Por Redacción
Durango, Mexico, 15 de marzo de 2026.- Dos eventos ecológicos con contrastes marcados ocurren simultáneamente en México: mientras habitantes de Pajapan, Veracruz, enfrentan una crisis económica por un derrame de petróleo que ha contaminado 230 kilómetros de costa del Golfo, en Durango se celebra el regreso del lobo mexicano a la vida silvestre tras 50 años de ausencia. El derrame, que comenzó hace casi dos semanas, ha afectado severamente la Laguna del Ostión, paralizando la actividad pesquera y generando incertidumbre en las familias que dependen de ella. En paralelo, la Secretaría de Medio Ambiente y Recursos Naturales (Semarnat) informó sobre la reintroducción de cuatro ejemplares de lobo mexicano en comunidades forestales de este municipio duranguense, como parte de un programa binacional con Estados Unidos.
En el sur de Veracruz, la contaminación por crudo ha generado una emergencia para los pescadores de la zona. “Está crítico porque yo, desde el día que entró la contaminación, no he trabajado ningún día”, declaró Vicente Vargas, uno de los afectados. El derrame alcanzó la Laguna del Ostión, un cuerpo de agua vital para la economía local, y se ha extendido a lo largo de un vasto tramo costero. Emeterio Hernández, otro lagunero, relató cómo se enteró del desastre: “Me llamó por teléfono y dice ‘Pa, hay problemas con la laguna’. Cuando llegué allá a Jica ya estaba la gente ahí amontonada”.
La magnitud del derrame y la entidad responsable aún no han sido especificadas oficialmente, al igual que las medidas concretas de limpieza y mitigación. Tampoco se ha informado el número exacto de familias afectadas en Pajapan, aunque la paralización de la pesca sugiere un impacto comunitario severo. La falta de trabajo ha sumido a la localidad en una crisis económica, con los habitantes demandando soluciones inmediatas y compensaciones por los daños ambientales y a sus medios de vida.

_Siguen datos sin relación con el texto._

(** * car-ai: traffic simulation and mission-control engine

    A shallow embedding of the backend's simulation core
    ([services/simulationService.ts], [rl/drivingEnv.ts],
    [rl/episodeGenerator.ts], [rl/policies/cruiseHeuristic.ts], the
    mission endpoint of [controllers/simulationController.ts] and the
    mission tail of [controllers/voiceController.ts]) together with the
    properties stated about it.

    Modelling conventions.
    - A JavaScript [number] that the code has already checked or computed
      is an exact rational ([Q]); rounding of IEEE doubles is abstracted
      away.  Where the code itself tests for non-finite values
      ([Number.isFinite], [Number.isInteger]) the value is a [JS.number],
      which adds [NaN] and the two infinities.  The speed and the position
      of a vehicle and the speeds of the player are rationals: a
      non-finite [speedMph] or [positionZ] given to [spawnVehicle], which
      the code takes as it comes, is not represented.
    - Facts that hold for rationals but not for doubles (the mph/m/s
      round trip being the identity, the gap that the spacing pass
      restores being exactly the preferred spacing) are not stated: where
      a conversion matters, the statement repeats the expression the code
      evaluates.
    - [undefined] is [None]; a field of type [T | null] that may also be
      absent is [option (option T)].
    - [Math.random()], [randomUUID()] and [Date.now()] are explicit: the
      first two are streams read through a cursor ([World]), the clock is
      an argument of the operation that reads it.
    - Objects shared by reference (the vehicles held both by
      [this.vehicles] and by the per-tick lane map) live in one store and
      are referred to by their index in it. *)

From Stdlib Require Import QArith Qround Qabs Qminmax Lqa Sorted.
From stdpp Require Import gmap list strings pretty.
(** C5, as the code has it. Writing a canonical value back through a mapping
    of mode [shaped] turns an array entry of length [N >= 1] into an array of
    length [N] whose elements are all the string of the new serialized value,
    an empty array entry into a one-element array, and any other entry (a
    scalar, or an absent one) into that string, a scalar. Through a mapping of
    mode [direct] the entry becomes the serialized value itself, with no
    conversion to a string and whatever the entry was: for the three direct
    mappings of the table this value is the string of the canonical value
    followed by a percent sign ([sparse_infill_density]), the string [1] or
    [0] ([enable_support]), and the canonical value as it is
    ([sparse_infill_pattern]), which is a scalar only if the canonical value
    is one. In both modes the key is recorded as touched and no other entry
    changes. *)
Theorem written_entry_shape `{JsHost} (gp cfg : gmap string value)
    (touchedKeys : list string) (mapping : Mapping) :
  let v := own gp (targetKey mapping) in
  let formatted := serialize mapping v in
  strict_equals v VUndefined = false →
  is_nullish formatted = false →
  let after := applyGlobalProcessConfig_step gp (cfg, touchedKeys) mapping in
  after.1 !! configKey mapping
  = Some match mapping_mode mapping with
         | shaped =>
             match own cfg (configKey mapping) with
             | VArr [] => VArr [VStr (ToString formatted)]
             | VArr items =>
                 VArr (replicate (length items) (VStr (ToString formatted)))
             | _ => VStr (ToString formatted)
             end
         | direct => formatted
         end
  ∧ configKey mapping ∈ after.2
  ∧ (∀ other, other ≠ configKey mapping → after.1 !! other = cfg !! other)
  ∧ (mapping ∈ GLOBAL_PROCESS_MAPPINGS →
     mapping_mode mapping = direct →
     (configKey mapping = "sparse_infill_density"
      ∧ formatted = VStr (ToString v +:+ "%"))
     ∨ (configKey mapping = "sparse_infill_pattern" ∧ formatted = v)
     ∨ (configKey mapping = "enable_support"
        ∧ formatted = VStr (if truthy v then "1" else "0"))).
Proof.
  intros v formatted Hv Hformatted after. subst after.
  assert (mapping ∈ GLOBAL_PROCESS_MAPPINGS →
          mapping_mode mapping = direct →
          (configKey mapping = "sparse_infill_density"
           ∧ formatted = VStr (ToString v +:+ "%"))
          ∨ (configKey mapping = "sparse_infill_pattern" ∧ formatted = v)
          ∨ (configKey mapping = "enable_support"
             ∧ formatted = VStr (if truthy v then "1" else "0"))) as Htable.
  { intros Hin Hmode. subst formatted v. unfold GLOBAL_PROCESS_MAPPINGS in Hin.
    repeat (apply elem_of_cons in Hin as [->|Hin]);
      try (apply elem_of_nil in Hin; contradiction);
      cbn [mapping_mode] in Hmode; try discriminate Hmode;
      cbn [configKey targetKey serialize] in *.
    - left. split; [reflexivity|]. unfold formatPercent in *.
      destruct (is_nullish (own gp "infill_density_percent"));
        [discriminate Hformatted|reflexivity].
    - right. left. split; reflexivity.
    - right. right. split; [reflexivity|]. unfold formatSupportFlag in *.
      destruct (is_nullish (own gp "supports_enabled"));
        [discriminate Hformatted|reflexivity]. }
  unfold applyGlobalProcessConfig_step. fold v. rewrite Hv. fold formatted.
  rewrite Hformatted.
  destruct (mapping_mode mapping).
  - unfold setShapedConfigValue. cbn [fst snd].
    rewrite lookup_insert_eq, (setConfigValue_shape _ _ Hformatted).
    split; [reflexivity|]. split; [apply set_add_member|].
    split; [|exact Htable].
    intros other Hother. apply lookup_insert_ne. congruence.
  - unfold setDirectConfigValue. rewrite Hformatted. cbn [fst snd].
    rewrite lookup_insert_eq.
    split; [reflexivity|]. split; [apply set_add_member|].
    split; [|exact Htable].
    intros other Hother. apply lookup_insert_ne. congruence.
Qed.

(** The writer test of the repository: the nozzle temperature [250] written
    over the two-element entry of [nozzle_temperature] gives two elements
    [250]; the wall count [3] written over the scalar [wall_loops] gives the
    scalar [3]. *)
Lemma written_entry_shape_witness :
  let gp : gmap string value :=
    {[ "nozzle_temp_c" := VNum 250; "wall_line_count" := VNum 3 ]} in
  let cfg : gmap string value :=
    {[ "nozzle_temperature" := VArr [VStr "243"; VStr "245"];
       "wall_loops" := VStr "2" ]} in
  (applyGlobalProcessConfig_step (H := ExampleHost.host) gp (cfg, [])
     {| configKey := "nozzle_temperature"; targetKey := "nozzle_temp_c";
        mapping_mode := shaped; parse := parseNumber (H := ExampleHost.host);
        serialize := passthrough |}).1
    !! "nozzle_temperature"
  = Some (VArr [VStr "250"; VStr "250"])
  ∧ (applyGlobalProcessConfig_step (H := ExampleHost.host) gp (cfg, [])
       {| configKey := "wall_loops"; targetKey := "wall_line_count";
          mapping_mode := shaped; parse := parseNumber (H := ExampleHost.host);
          serialize := passthrough |}).1
      !! "wall_loops"
    = Some (VStr "3").
Proof.
  intros gp cfg. split.
  - exact (proj1 (written_entry_shape (H := ExampleHost.host) gp cfg []
                    {| configKey := "nozzle_temperature";
                       targetKey := "nozzle_temp_c";
                       mapping_mode := shaped;
                       parse := parseNumber (H := ExampleHost.host);
                       serialize := passthrough |}
                    eq_refl eq_refl)).
  - exact (proj1 (written_entry_shape (H := ExampleHost.host) gp cfg []
                    {| configKey := "wall_loops";
                       targetKey := "wall_line_count";
                       mapping_mode := shaped;
                       parse := parseNumber (H := ExampleHost.host);
                       serialize := passthrough |}
                    eq_refl eq_refl)).
Defined.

En contraste, en la Sierra Madre Occidental de Durango, específicamente en las comunidades de El Tarahumar y Bajíos del Tarahumar, se desarrolla una historia de conservación. La Subsecretaría de Biodiversidad y Restauración Ambiental de la Semarnat lideró la reintroducción de cuatro lobos mexicanos el pasado 13 de marzo. Este esfuerzo marca un hito en los esfuerzos por recuperar a esta especie, considerada en peligro de extinción, y que había desaparecido de su hábitat natural en México por cinco décadas.
El programa de reintroducción es el resultado de una cooperación binacional entre México y Estados Unidos, enfocada en la reproducción en cautiverio y la posterior liberación de individuos para restablecer poblaciones viables en la vida silvestre. El éxito de esta iniciativa depende de la adaptación de los lobos a su nuevo entorno y de la coexistencia con las comunidades locales, que juegan un papel crucial en la protección de la especie.
Estos eventos simultáneos ponen en relieve la dualidad de la gestión ambiental en el país: por un lado, la vulnerabilidad de los ecosistemas y las comunidades ante desastres industriales, y por el otro, la capacidad para ejecutar proyectos de restauración ecológica complejos y de largo plazo. Mientras Veracruz clama por una respuesta urgente a un desastre que contamina su costa y arruina economías locales, Durango es testigo de un paso esperanzador en la recuperación de un símbolo de la fauna mexicana. El contraste subraya los desafíos y los compromisos pendientes en materia de protección ambiental y justicia para las comunidades afectadas por la contaminación.